* _Brief_
For each line below that contains the word "intros", make a copy.

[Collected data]

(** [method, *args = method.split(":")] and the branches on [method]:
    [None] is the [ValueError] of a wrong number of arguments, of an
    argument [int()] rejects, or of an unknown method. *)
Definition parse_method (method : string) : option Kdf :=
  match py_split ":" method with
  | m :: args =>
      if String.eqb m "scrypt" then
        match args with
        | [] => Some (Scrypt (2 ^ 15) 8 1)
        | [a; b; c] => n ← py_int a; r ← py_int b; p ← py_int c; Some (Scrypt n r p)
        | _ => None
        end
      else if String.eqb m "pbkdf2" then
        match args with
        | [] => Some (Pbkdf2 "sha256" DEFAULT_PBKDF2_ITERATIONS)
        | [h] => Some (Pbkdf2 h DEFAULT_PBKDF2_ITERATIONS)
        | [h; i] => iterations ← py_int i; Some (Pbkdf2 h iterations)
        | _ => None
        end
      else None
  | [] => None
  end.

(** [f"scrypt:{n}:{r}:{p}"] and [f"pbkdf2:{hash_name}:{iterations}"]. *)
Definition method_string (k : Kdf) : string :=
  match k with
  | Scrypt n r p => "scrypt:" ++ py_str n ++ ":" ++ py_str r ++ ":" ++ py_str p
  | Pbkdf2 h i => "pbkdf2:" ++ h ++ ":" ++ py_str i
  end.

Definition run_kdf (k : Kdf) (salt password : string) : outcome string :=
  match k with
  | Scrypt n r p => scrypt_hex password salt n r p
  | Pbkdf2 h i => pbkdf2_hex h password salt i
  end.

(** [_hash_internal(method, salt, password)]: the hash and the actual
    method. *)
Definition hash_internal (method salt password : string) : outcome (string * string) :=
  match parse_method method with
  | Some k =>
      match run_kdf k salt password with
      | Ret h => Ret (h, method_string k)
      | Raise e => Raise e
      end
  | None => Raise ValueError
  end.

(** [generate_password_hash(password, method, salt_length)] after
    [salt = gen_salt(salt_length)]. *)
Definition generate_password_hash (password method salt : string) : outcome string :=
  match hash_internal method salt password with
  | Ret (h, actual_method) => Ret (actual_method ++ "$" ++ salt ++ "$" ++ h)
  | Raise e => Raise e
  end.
* * *
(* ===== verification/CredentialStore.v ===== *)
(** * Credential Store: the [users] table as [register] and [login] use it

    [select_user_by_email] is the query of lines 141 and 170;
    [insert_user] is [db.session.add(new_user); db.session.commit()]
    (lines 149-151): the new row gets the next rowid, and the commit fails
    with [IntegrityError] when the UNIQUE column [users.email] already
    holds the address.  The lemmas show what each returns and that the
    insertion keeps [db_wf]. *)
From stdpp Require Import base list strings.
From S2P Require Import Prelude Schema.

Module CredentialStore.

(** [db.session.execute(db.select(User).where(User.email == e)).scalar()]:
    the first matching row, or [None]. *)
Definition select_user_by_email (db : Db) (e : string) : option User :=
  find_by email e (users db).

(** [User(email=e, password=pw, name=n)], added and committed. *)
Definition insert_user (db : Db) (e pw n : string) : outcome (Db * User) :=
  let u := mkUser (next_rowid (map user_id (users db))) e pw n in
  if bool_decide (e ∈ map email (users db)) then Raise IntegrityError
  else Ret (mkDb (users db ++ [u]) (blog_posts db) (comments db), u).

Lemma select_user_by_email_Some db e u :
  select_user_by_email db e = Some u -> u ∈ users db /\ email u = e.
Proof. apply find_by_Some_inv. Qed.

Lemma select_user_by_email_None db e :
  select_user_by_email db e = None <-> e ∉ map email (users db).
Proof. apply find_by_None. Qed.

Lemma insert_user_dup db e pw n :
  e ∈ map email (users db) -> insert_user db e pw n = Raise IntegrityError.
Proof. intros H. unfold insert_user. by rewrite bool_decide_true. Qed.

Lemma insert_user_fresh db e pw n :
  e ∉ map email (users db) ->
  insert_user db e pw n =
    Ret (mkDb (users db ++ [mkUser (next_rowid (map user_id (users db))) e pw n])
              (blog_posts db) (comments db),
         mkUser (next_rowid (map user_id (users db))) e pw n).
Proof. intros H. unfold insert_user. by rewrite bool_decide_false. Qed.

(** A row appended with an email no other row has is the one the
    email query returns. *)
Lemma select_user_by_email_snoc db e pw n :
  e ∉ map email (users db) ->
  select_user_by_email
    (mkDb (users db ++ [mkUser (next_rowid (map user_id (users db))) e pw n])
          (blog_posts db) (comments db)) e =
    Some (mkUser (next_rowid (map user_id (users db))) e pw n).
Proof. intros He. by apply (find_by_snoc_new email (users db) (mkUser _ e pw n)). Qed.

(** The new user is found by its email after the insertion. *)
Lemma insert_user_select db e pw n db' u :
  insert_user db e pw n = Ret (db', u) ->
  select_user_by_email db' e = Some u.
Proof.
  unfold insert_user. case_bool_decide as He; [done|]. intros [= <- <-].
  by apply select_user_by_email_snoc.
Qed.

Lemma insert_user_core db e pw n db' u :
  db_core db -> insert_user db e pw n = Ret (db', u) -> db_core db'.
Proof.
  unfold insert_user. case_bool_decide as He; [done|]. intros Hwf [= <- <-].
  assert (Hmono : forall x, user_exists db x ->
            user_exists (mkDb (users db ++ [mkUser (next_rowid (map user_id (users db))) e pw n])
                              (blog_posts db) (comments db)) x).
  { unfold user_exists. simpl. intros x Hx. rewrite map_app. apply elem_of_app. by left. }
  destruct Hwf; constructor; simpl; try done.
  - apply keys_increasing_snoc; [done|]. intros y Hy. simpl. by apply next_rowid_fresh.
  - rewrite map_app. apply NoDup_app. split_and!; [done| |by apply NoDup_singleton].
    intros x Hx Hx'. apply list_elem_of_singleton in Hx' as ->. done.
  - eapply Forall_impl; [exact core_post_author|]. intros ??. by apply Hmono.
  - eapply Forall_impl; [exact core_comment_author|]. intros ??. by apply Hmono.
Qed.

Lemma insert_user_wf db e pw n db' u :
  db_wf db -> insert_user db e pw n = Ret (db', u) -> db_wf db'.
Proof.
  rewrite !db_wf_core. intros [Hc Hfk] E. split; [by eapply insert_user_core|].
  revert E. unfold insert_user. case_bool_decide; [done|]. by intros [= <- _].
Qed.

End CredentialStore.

* _Response area_
Proof. intros H. unfold insert_user. by rewrite bool_decide_true. Qed.
Proof. intros H. unfold insert_user. by rewrite bool_decide_false. Qed.
Proof. intros He. by apply (find_by_snoc_new email (users db) (mkUser _ e pw n)). Qed.
  unfold insert_user. case_bool_decide as He; [done|]. intros [= <- <-].
  unfold insert_user. case_bool_decide as He; [done|]. intros Hwf [= <- <-].
  { unfold user_exists. simpl. intros x Hx. rewrite map_app. apply elem_of_app. by left. }
  - apply keys_increasing_snoc; [done|]. intros y Hy. simpl. by apply next_rowid_fresh.
    intros x Hx Hx'. apply list_elem_of_singleton in Hx' as ->. done.
  - eapply Forall_impl; [exact core_post_author|]. intros ??. by apply Hmono.
  - eapply Forall_impl; [exact core_comment_author|]. intros ??. by apply Hmono.
  rewrite !db_wf_core. intros [Hc Hfk] E. split; [by eapply insert_user_core|].
  revert E. unfold insert_user. case_bool_decide; [done|]. by intros [= <- _].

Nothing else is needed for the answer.